* [Directions]: Go through the listing beneath and show each line containing the string "bool".

* [Data provided]:
= = =
(** The last statements of [ask_question]: from the reply to the question. *)
Definition question_text (q : string) : string :=
  let q := strip (replace "QUESTION:" "" (replace "Question:" "" q)) in
  strip (split_head true answer_re None q).

Definition ask_question (topic subtopic : string) (last_scores : pyval)
           (prev_q prev_a : string) : io (string * string) :=
  plan <- lift_result (question_plan topic subtopic last_scores prev_q prev_a) ;;
  q <- ask_llm (snd plan) (Qmake 2 10) ;;
  ret (question_text q, fst plan).

(** ** Poor-area predicates *)

(** [[int(h["scores"].get(field, 0)) for h in history if h.get("scores")]] *)
Fixpoint score_column (field : string) (history : list Turn) : result (list Z) :=
  match history with
  | [] => Ok []
  | h :: history' =>
      if truthy (turn_scores h)
      then v <-? py_get (turn_scores h) field (PInt 0) ;;
           z <-? py_int R v ;;
           rest <-? score_column field history' ;;
           Ok (z :: rest)
      else score_column field history'
  end.

Definition still_poor_after_checkpoint (history : list Turn) : result bool :=
  let asked := existsb (fun h => String.eqb (turn_style h) "checkpoint") history in
  col <-? score_column "correctness" history ;;
  Ok (asked && (py_max col 0 <? 2)%Z).

Definition still_poor_after_probe (history : list Turn) : result bool :=
  let asked := existsb (fun h => String.eqb (turn_style h) "probe") history in
  col <-? score_column "specificity" history ;;
  Ok (asked && (py_max col 0 <? 2)%Z).

End WithRuntime.
End Utils.

(* ------------------------------------------------------------------ *)
(** * app.py: the session state machine *)

Module App.
Import PyStr Py Utils.

(** A subtopic flagged at closure. *)
Record PoorArea := {
  area_subtopic : string;
  area_reasons : list string;
  area_turns : list Turn
}.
= = =
* [Solution to this exercise]:
Definition still_poor_after_checkpoint (history : list Turn) : result bool :=
Definition still_poor_after_probe (history : list Turn) : result bool :=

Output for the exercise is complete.